After snacking on the evil white slave trader in the cave, we visit protagonist McCormick, a shark specialist traveling with the navy (wait–is that normal?) who is fine tuning an underwater device that is capable of controlling sharks… how convenient that Megashark has just shown his gill packed face for the massive ship’s crew. To add a bit of tragedy behind McCormick’s motivation to bring down Megashark, his girlfriend on board (who we meet for about three short scenes), is killed by the Megashark after it rattles the ship so hard she… faints… or passes out in a pool of blood. There’s never an indication how she died… but McCormick cries over her for a minute before reverting back to hero mode for the gargantuan predator of the deep. “Megashark vs. Crocosaurus” is not so much awful as it is inept. While I sat down groaning and rolling my eyes through most of it, it’s not their worst output.

While many will stumble in to it for big animals, the cast is the reason to sit through this. Jaleel White does his best as the intelligent but slick McCormick while Michael Gaglio is one to look for. As Captain Smalls he’s on all turbines of over the top and will make you laugh at his delivery of every single line like his life is depending on this one role. And to make the proceedings all the more harrowing, a small team behind the Congo slave miners have enlisted the help of hunter and survivalist Nigel Putnam! Of course, you don’t have to be a specialist to notice a humongous crocosaurus stomping around jungle trees, but who are we to argue with the hunter? Along with the cliché character molds, goofy violence, and stock sound effects, “Megashark vs. Crocosaurus” has your usual list of inconsistencies and continuity lapses in a normal Asylum production.

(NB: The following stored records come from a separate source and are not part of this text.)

(** At noon the day picture is already on screen: no request; at ten
    in the evening the night picture is asked for, and it is not the one
    on screen. *)
Lemma dayNight_requests_only_new_source_witness :
  dayNightRequest 12 dayNightRun = None /\
  dayNightEffect quick 12 dayNightRun = dayNightRun /\
  DEFAULT_NIGHT_BG <> bgImage dayNightRun.
Proof.
  destruct (dayNight_requests_only_new_source quick 12 dayNightRun) as (_ & H & _).
  destruct (dayNight_requests_only_new_source quick 22 dayNightRun) as (H' & _).
  split; [apply H; left; reflexivity|].
  split; [apply H; left; reflexivity|].
  apply (H' DEFAULT_NIGHT_BG image). reflexivity.
Defined.

(** A 4000x2000 photo is drawn on a 1920x960 canvas and encoded as JPEG. *)
Lemma compressImage_bound_and_encoding_witness :
  fst (compressImage sampleEncoder (ABlob photo) (Some (4000, 2000)%Z) true firstRun) =
  Resolved (sampleEncoder (mkCanvas 1920 960 (ABlob photo)) "image/jpeg" (7 # 10)%Q).
Proof.
  destruct (compressImage_bound_and_encoding sampleEncoder (ABlob photo) 4000 2000
              firstRun ltac:(lia) ltac:(lia)) as (_ & _ & _ & H & _).
  exact H.
Defined.

(** C7 as stated fails: a decodable image for which the compressor
    rejects, and not with a decode error. *)
Lemma compressImage_fails_without_context :
  blob_image photo = Some (4000, 2000)%Z /\
  fst (compressImage sampleEncoder (ABlob photo) (blob_image photo) false firstRun) =
  Rejected CanvasContextFailed.
Proof. split; reflexivity. Qed.




(** A stored picture is back on screen after the restoration. *)
Lemma restore_round_trip_witness :
  let w := runLoop 5 (restoreBackground quick (mount defaultSettings pictureStore true 0)) in
  bgImage w = "data:image/jpeg;base64,AAAA" /\ bgType w = image.
Proof.
  destruct (restore_round_trip quick defaultSettings pictureStore 0
              (AStr "data:image/jpeg;base64,AAAA") image
              ltac:(reflexivity) ltac:(reflexivity) ltac:(reflexivity))
    as (_ & _ & H).
  apply H; [discriminate|left; reflexivity].
Defined.

(** C3 as stated fails for a video: the store holds the file itself, and
    after a reload the source on screen is an object URL made anew,
    neither the stored data nor the source shown when it was stored. *)
Lemma restore_video_source_differs :
  let w1 := runLoop 5 (handleVideoFileChange (Some clip) 12 quick firstRun) in
  let w2 := runLoop 5 (restoreBackground quick (reload w1)) in
  db w1 !! KEY_BG = Some (ABlob clip) /\
  db w1 !! KEY_BG_TYPE = Some (AStr "video") /\
  bgImage w1 = "blob:0" /\ bgType w1 = video /\
  bgImage w2 = "blob:1" /\ bgType w2 = video /\
  bgImage w2 <> bgImage w1 /\ AStr (bgImage w2) <> ABlob clip.
Proof.
  intros w1 w2.
  assert (E1 : bgImage w1 = "blob:0") by (vm_compute; reflexivity).
  assert (E2 : bgImage w2 = "blob:1") by (vm_compute; reflexivity).
  split; [vm_compute; reflexivity|]. split; [vm_compute; reflexivity|].
  split; [exact E1|]. split; [vm_compute; reflexivity|].
  split; [exact E2|]. split; [vm_compute; reflexivity|].
  rewrite E1, E2. split; discriminate.
Qed.

(** A broken picture uploaded in day/night mode: the settings are
    untouched and a preload of the reader's data URL is pending. *)
Lemma handleImageFileChange_dayNight_decode_failure_witness :
  let w' := handleImageFileChange sampleEncoder (Some brokenPhoto) true 12 quick dayNightRun in
  settings w' = dayNightSettings /\
  timers w' =
    [mkTimer 40 (CbPreloadDone true "data:image/png;base64,0000" image DEFAULT_BG)].
Proof.
  destruct (handleImageFileChange_dayNight_decode_failure sampleEncoder brokenPhoto
              true 12 quick dayNightRun ltac:(reflexivity) ltac:(reflexivity))
    as (H1 & _ & _ & H2).
  split; [exact H1|]. apply H2. discriminate.
Defined.

(** A video that fails to load is on screen in the end, with an empty
    trace. *)
Lemma video_preload_failure_not_logged_witness :
  let failed :=
    runLoop 5 (triggerBgTransition (mkPreload false 40) DEFAULT_BG "clip.mp4" video firstRun) in
  bgImage failed = "clip.mp4" /\ bgType failed = video /\ trace failed = [].
Proof.
  destruct (video_preload_failure_not_logged DEFAULT_BG "clip.mp4" 40 firstRun
              ltac:(reflexivity) ltac:(discriminate))
    as (_ & H1 & H2 & _ & H3 & _).
  split; [exact H1|]. split; [exact H2|exact H3].
Defined.

(** From the stored text [{}] the loader builds the six properties it
    knows how to fill. *)
Lemma loadSettings_migrates_witness :
  props (loadSettings sampleParse (Some "{}")) !! "clockStyle" = Some (JStr "IOS_MODERN") /\
  Forall (fun kd => props (loadSettings sampleParse (Some "{}")) !! kd.1 = Some kd.2)
    migrated.
Proof.
  destruct (loadSettings_migrates sampleParse (Some "{}")) as (_ & _ & H & _).
  destruct (H "{}" [] ltac:(reflexivity) ltac:(discriminate) ltac:(reflexivity))
    as (H1 & H2 & _).
  split; [exact H1|exact H2].
Defined.

(** C10 as stated fails: from a stored record without the older
    properties the loader returns an object that lacks them. *)
Lemma loadSettings_not_fully_populated :
  props (loadSettings sampleParse (Some "{}")) !! "showSeconds" = None /\
  ~ fullyPopulated (loadSettings sampleParse (Some "{}")) /\
  ~ validAppSettings (loadSettings sampleParse (Some "{}")).
Proof.
  assert (E : props (loadSettings sampleParse (Some "{}")) !! "showSeconds" = None).
  { destruct (migrate_lookup ∅) as (_ & _ & H).
    change (migrate ∅ !! "showSeconds" = None). rewrite H; [done|done|].
    cbn. rewrite !not_elem_of_cons. split_and!; try done. apply not_elem_of_nil. }
  split; [exact E|]. split.
  - intros H. unfold fullyPopulated in H. apply Forall_cons in H as [H _].
    rewrite E in H. by destruct H.
  - intros [s H]. unfold asAppSettings, getBool in H. by rewrite E in H.
Qed.

(** The first run has finished its transition to the new picture; a
    callback that closed over the default picture asks for the picture
    on screen, and so does the callback of the current render.  Then the
    photo that was uploaded a moment ago is uploaded again. *)
Lemma triggerBgTransition_guard_uses_captured_source_witness :
  bgImage afterSwap = "next.jpg" /\
  nextBgImage (runLoop 1 (triggerBgTransition quick DEFAULT_BG (bgImage afterSwap) image
                            afterSwap)) = Some (bgImage afterSwap) /\
  triggerBgTransition quick (bgImage afterSwap) (bgImage afterSwap) image afterSwap =
  afterSwap /\
  timers (handleImageFileChange sampleEncoder (Some photo) true 9 quick
            (runLoop 5 (handleImageFileChange sampleEncoder (Some photo) true 9 quick
                          firstRun))) =
  timers (runLoop 5 (handleImageFileChange sampleEncoder (Some photo) true 9 quick firstRun)).
Proof.
  assert (Hne : DEFAULT_BG <> bgImage afterSwap).
  { intros E. vm_compute in E. discriminate E. }
  destruct (triggerBgTransition_guard_uses_captured_source sampleEncoder quick DEFAULT_BG
              image afterSwap) as (_ & H & _).
  destruct (H Hne) as (_ & _ & H1). destruct (H1 eq_refl) as (H2 & _).
  destruct (triggerBgTransition_guard_uses_captured_source sampleEncoder quick
              (bgImage afterSwap) image afterSwap) as (H3 & _).
  destruct (triggerBgTransition_guard_uses_captured_source sampleEncoder quick DEFAULT_BG
              image
              (runLoop 5 (handleImageFileChange sampleEncoder (Some photo) true 9 quick
                            firstRun))) as (_ & _ & _ & _ & _ & H4).
  destruct (H4 photo 4000%Z 2000%Z 9%Z eq_refl eq_refl eq_refl eq_refl) as (_ & _ & H5 & _).
  split; [reflexivity|]. split; [exact H2|]. split; [apply H3; reflexivity|exact H5].
Defined.

(** ** Further properties on sample inputs *)

(** An upper-case extension and an object URL. *)
Lemma isVideoUrl_extension_or_blob_witness :
  isVideoUrl ("Clip" +:+ ".MP4") = true /\ isVideoUrl "blob:0" = true.
Proof.
  split.
  - destruct (isVideoUrl_extension_or_blob "Clip" ".MP4") as (H & _).
    apply H. left. reflexivity.
  - destruct (isVideoUrl_extension_or_blob "blob:0" "") as (_ & H & _).
    apply H. reflexivity.
Defined.

(** A clip uploaded at nine in the morning in day/night mode. *)
Lemma dayNight_video_upload_is_scheduled_witness :
  dayNightRequest 9 (handleVideoFileChange (Some clip) 9 quick dayNightRun) =
  Some ("blob:" +:+ pretty (objectURLs dayNightRun), video).
Proof.
  apply (dayNight_video_upload_is_scheduled clip 9 quick dayNightRun).
  - reflexivity.
  - intros H. vm_compute in H. discriminate H.
  - intros H. discriminate H.
Defined.

(** One press of each button changes the style. *)
Lemma toggleClockStyle_cycle_witness :
  clockStyle (settings (Nat.iter 1 toggleClockStyle firstRun)) <>
  clockStyle (settings firstRun).
Proof.
  destruct (toggleClockStyle_cycle firstRun) as (_ & H & _). apply (H 1). lia.
Defined.

Lemma toggleCalendarStyle_cycle_witness :
  calendarStyle (settings (Nat.iter 1 toggleCalendarStyle firstRun)) <>
  calendarStyle (settings firstRun).
Proof.
  destruct (toggleCalendarStyle_cycle firstRun) as (_ & H & _). apply (H 1). lia.
Defined.

(** Three in the afternoon. *)
Lemma civilianHour_round_trip_witness :
  (1 <= civilianHour 15 <= 12)%Z /\ (ampm 15 = "下午" <-> (12 <= 15)%Z).
Proof.
  destruct (civilianHour_round_trip 15 ltac:(lia)) as (H1 & H2 & _). by split.
Defined.

(** Seven minutes. *)
Lemma two_digit_formatting_witness :
  formatMinSec 7 = String (digitChar (7 / 10)) (String (digitChar (7 mod 10)) "") /\
  formatHour true 7 = formatMinSec 7.
Proof.
  destruct (two_digit_formatting 7 ltac:(lia)) as (H1 & H2 & _). by split.
Defined.

(** Eleven at night belongs to the first double hour. *)
Lemma getShichen_double_hours_witness :
  getShichen 23 = earthlyBranches !! Z.to_nat (((23 + 1) / 2) mod 12) /\
  (getShichen 23 = getShichen 0 <->
   (((23 + 1) / 2) mod 12 = ((0 + 1) / 2) mod 12)%Z).
Proof.
  destruct (getShichen_double_hours 23 ltac:(lia)) as (_ & _ & H1 & H2).
  split; [exact H1|]. apply H2. lia.
Defined.

(** Twelve has a reading; minus one has none. *)
Lemma toChineseNum_readings_witness :
  is_Some (toChineseNum 12 true) /\ toChineseNum (-1) false = None.
Proof.
  split.
  - destruct (toChineseNum_readings 12 true) as (H & _). apply H. lia.
  - destruct (toChineseNum_readings (-1) false) as (_ & _ & H). apply H. lia.
Defined.

(** The canvas of a 4000x2000 picture is left alone by a second pass. *)
Lemma targetSize_never_enlarges_witness :
  targetSize (fst (targetSize 4000 2000)) (snd (targetSize 4000 2000)) =
  (fst (targetSize 4000 2000), snd (targetSize 4000 2000)).
Proof.
  destruct (targetSize_never_enlarges 4000 2000 ltac:(lia) ltac:(lia)) as (_ & _ & H).
  exact H.
Defined.

(** A 10000x2 strip is scaled to a canvas of height 0. *)
Lemma targetSize_collapses_only_beyond_3840_witness :
  Z.min (fst (targetSize 10000 2)) (snd (targetSize 10000 2)) = 0%Z.
Proof.
  apply (targetSize_collapses_only_beyond_3840 10000 2 ltac:(lia) ltac:(lia)
           ltac:(left; lia)).
  reflexivity.
Defined.

(** Startup in day/night mode, and startup over an empty store. *)
Lemma restoreBackground_nothing_to_restore_witness :
  restoreBackground quick dayNightRun = dayNightRun /\
  restoreBackground quick firstRun =
    emit (EvDbGet KEY_BG) (emit (EvDbGet KEY_BG_TYPE) firstRun).
Proof.
  split.
  - destruct (restoreBackground_nothing_to_restore quick dayNightRun) as (H & _).
    apply H. reflexivity.
  - destruct (restoreBackground_nothing_to_restore quick firstRun) as (_ & H).
    destruct (H eq_refl) as (H1 & _). apply H1; [reflexivity|]. left. reflexivity.
Defined.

Crocosaurus is so big his mouth engulfs the cave he originated from, but he can’t fit in to it later on while chasing Putnam? How did the Crocosaurus make it around the world so quickly laying its eggs and why didn’t anyone notice it? How is it capable of laying so many eggs in a few hours? And why is the croc as big as a hospital one moment, barely towering over trucks the next, and then flicking helicopters like flies with its tail? Think Terry, Think! I also have to commend Sarah Lieving for her role as heroine Agent Hutchinson. It’s not many people who can deliver angry dialogue with gritted teeth, but she pulls if off hilariously. If you need further incentive to see this masterpiece, I’ll leave you on this note: Crocosaurus eats an entire aquatic park in one gulp. God love you, Crocosaurus.

The DVD features a four minute “Behind the Scenes” reel that sheds light on the production. The earthquake in the opening is accomplished with grips throwing rocks at the actors, Jaleel White describes his character as obnoxious, and Gary Stretch compares his character to Crocodile Dundee. There’s also a five minute blooper reel lacking in laughter. Jaleel White gives a hilarious performance in what is a pretty standard bit of schlock and awe inspiring piece of D grade action fare. “Megashark vs. Crocosaurus” is a tedious and horrific mess that at least gives audiences what it wants: A big croc eating people, a big shark eating, and two gargantuan stock CGI animals battling it out for the fate of Earth. Or something.